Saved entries
────────

(** X2. Without an API key (unset or empty) the completion relay never
    calls the completion API, never inserts a message and leaves the
    store as it was; no request gets a reply. *)
Theorem completion_needs_api_key env req w :
  OPENAI_API_KEY env = None \/ OPENAI_API_KEY env = Some "" ->
  sent_upstream (calls (chat_completion env req w)) = [] /\
  message_inserts (calls (chat_completion env req w)) = [] /\
  final (chat_completion env req w) = w /\
  (forall r message usage,
     result (chat_completion env req w) = Normal r ->
     response_body r <> CompletionBody message usage) /\
  (forall id history,
     In (CallProjectsSelect id) (calls (chat_completion env req w)) ->
     ~ (store_fails env ProjectsSelect = true \/
        (forall pid, id = Some (JStr pid) -> projects (db w) !! pid = None)) ->
     spread (supplied req "messages") = Normal history ->
     result (chat_completion env req w)
       = Normal {| status := 500; headers := json_headers;
                   response_body := ErrorBody (Error "OpenAI API key not configured") |}).
Proof.
  intros Hkey.
  change (wp (chat_completion env req) w (fun c w' evs =>
    sent_upstream evs = [] /\ message_inserts evs = [] /\ w' = w /\
    (forall r message usage, c = Normal r -> response_body r <> CompletionBody message usage) /\
    (forall id history,
       In (CallProjectsSelect id) evs ->
       ~ (store_fails env ProjectsSelect = true \/
          (forall pid, id = Some (JStr pid) -> projects (db w) !! pid = None)) ->
       spread (supplied req "messages") = Normal history ->
       c = Normal (error_envelope (Error "OpenAI API key not configured"))))).
  unfold chat_completion, handle. wp_run.
  all: try (exfalso; destruct Hkey as [Hkey | Hkey]; rewrite Hkey in *; simplify_eq;
            simpl in *; discriminate).
  all: split_and!; try done.
  all: try (intros r message usage [= <-]; discriminate).
  all: intros id history Hin Hfound Hspread; in_cases Hin; simplify_eq; try done.
  - exfalso.
    match goal with
    | Hb : json_body req = Some ?j, Hg : get (Some ?j) "messages" = Normal ?a,
      Hs : spread ?a = Throw _ |- _ =>
        rewrite (get_supplied req j _ _ Hb Hg) in Hs; congruence
    end.
  - exfalso. apply Hfound. clear Hfound.
    match goal with
    | H : project_data _ _ _ = None |- _ => revert H
    end.
    unfold project_data.
    destruct (store_fails env ProjectsSelect); [by left|]. intros H. right.
    intros pid ->.
    match goal with
    | Ht : filter_text _ _ = Normal _ |- _ =>
        rewrite filter_text_string in Ht; injection Ht as <-
    end.
    by destruct (projects (db w) !! pid).
Qed.
(** * Medication viewer: pagination adapter and viewer state controller

    A shallow embedding of [src/utils/formatters.ts], [src/data/firestoreApi.ts]
    and [src/stores/MedicationViewerStore.ts], followed by the properties of
    the cursor cache, the load guards, the filters, the sort and the
    statistics.

    Modelling conventions:
    - a JavaScript [string] is a [string] of 8-bit characters; the character
      classes of [\d], [\s], [trim] and [toLowerCase] are the ones of the
      ASCII range;
    - a JavaScript [number] holding a page index, a count or a length is a
      [Z]; one holding a price is an exact rational [Q] (no NaN, no
      rounding): what is proved of the average price is which records enter
      it, not the last digits of the quotient;
    - the document store is an oracle [Firestore] that answers the n-th
      round trip of the session; every round trip is appended to a log;
    - a rejected promise is a [Throw], an awaited value an [Ok];
    - an action is run to completion from the state it is called in; the
      in-flight flags [isLoading] and [isLoadingAll] of that state stand
      for a load that is suspended at one of its awaits. *)

From Stdlib Require Import Ascii String DecimalString QArith Lqa.
From Stdlib Require Import Sorting.Sorted Sorting.Permutation.
From stdpp Require Import base gmap list strings.

Open Scope Z_scope.

(** ** JavaScript string primitives used by the sources *)

Module JsString.

Definition isDigit (c : ascii) : bool :=
  let n := nat_of_ascii c in (48 <=? n)%nat && (n <=? 57)%nat.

────────

* _What is expected_: Repeat, exactly and in full, the records shown above.

* _Task answer_:
(** X2. Without an API key (unset or empty) the completion relay never
    calls the completion API, never inserts a message and leaves the
    store as it was; no request gets a reply. *)
Theorem completion_needs_api_key env req w :
  OPENAI_API_KEY env = None \/ OPENAI_API_KEY env = Some "" ->
  sent_upstream (calls (chat_completion env req w)) = [] /\
  message_inserts (calls (chat_completion env req w)) = [] /\
  final (chat_completion env req w) = w /\
  (forall r message usage,
     result (chat_completion env req w) = Normal r ->
     response_body r <> CompletionBody message usage) /\
  (forall id history,
     In (CallProjectsSelect id) (calls (chat_completion env req w)) ->
     ~ (store_fails env ProjectsSelect = true \/
        (forall pid, id = Some (JStr pid) -> projects (db w) !! pid = None)) ->
     spread (supplied req "messages") = Normal history ->
     result (chat_completion env req w)
       = Normal {| status := 500; headers := json_headers;
                   response_body := ErrorBody (Error "OpenAI API key not configured") |}).
Proof.
  intros Hkey.
  change (wp (chat_completion env req) w (fun c w' evs =>
    sent_upstream evs = [] /\ message_inserts evs = [] /\ w' = w /\
    (forall r message usage, c = Normal r -> response_body r <> CompletionBody message usage) /\
    (forall id history,
       In (CallProjectsSelect id) evs ->
       ~ (store_fails env ProjectsSelect = true \/
          (forall pid, id = Some (JStr pid) -> projects (db w) !! pid = None)) ->
       spread (supplied req "messages") = Normal history ->
       c = Normal (error_envelope (Error "OpenAI API key not configured"))))).
  unfold chat_completion, handle. wp_run.
  all: try (exfalso; destruct Hkey as [Hkey | Hkey]; rewrite Hkey in *; simplify_eq;
            simpl in *; discriminate).
  all: split_and!; try done.
  all: try (intros r message usage [= <-]; discriminate).
  all: intros id history Hin Hfound Hspread; in_cases Hin; simplify_eq; try done.
  - exfalso.
    match goal with
    | Hb : json_body req = Some ?j, Hg : get (Some ?j) "messages" = Normal ?a,
      Hs : spread ?a = Throw _ |- _ =>
        rewrite (get_supplied req j _ _ Hb Hg) in Hs; congruence
    end.
  - exfalso. apply Hfound. clear Hfound.
    match goal with
    | H : project_data _ _ _ = None |- _ => revert H
    end.
    unfold project_data.
    destruct (store_fails env ProjectsSelect); [by left|]. intros H. right.
    intros pid ->.
    match goal with
    | Ht : filter_text _ _ = Normal _ |- _ =>
        rewrite filter_text_string in Ht; injection Ht as <-
    end.
    by destruct (projects (db w) !! pid).
Qed.
(** * Medication viewer: pagination adapter and viewer state controller

    A shallow embedding of [src/utils/formatters.ts], [src/data/firestoreApi.ts]
    and [src/stores/MedicationViewerStore.ts], followed by the properties of
    the cursor cache, the load guards, the filters, the sort and the
    statistics.

    Modelling conventions:
    - a JavaScript [string] is a [string] of 8-bit characters; the character
      classes of [\d], [\s], [trim] and [toLowerCase] are the ones of the
      ASCII range;
    - a JavaScript [number] holding a page index, a count or a length is a
      [Z]; one holding a price is an exact rational [Q] (no NaN, no
      rounding): what is proved of the average price is which records enter
      it, not the last digits of the quotient;
    - the document store is an oracle [Firestore] that answers the n-th
      round trip of the session; every round trip is appended to a log;
    - a rejected promise is a [Throw], an awaited value an [Ok];
    - an action is run to completion from the state it is called in; the
      in-flight flags [isLoading] and [isLoadingAll] of that state stand
      for a load that is suspended at one of its awaits. *)

From Stdlib Require Import Ascii String DecimalString QArith Lqa.
From Stdlib Require Import Sorting.Sorted Sorting.Permutation.
From stdpp Require Import base gmap list strings.

Open Scope Z_scope.

(** ** JavaScript string primitives used by the sources *)

Module JsString.

Definition isDigit (c : ascii) : bool :=
  let n := nat_of_ascii c in (48 <=? n)%nat && (n <=? 57)%nat.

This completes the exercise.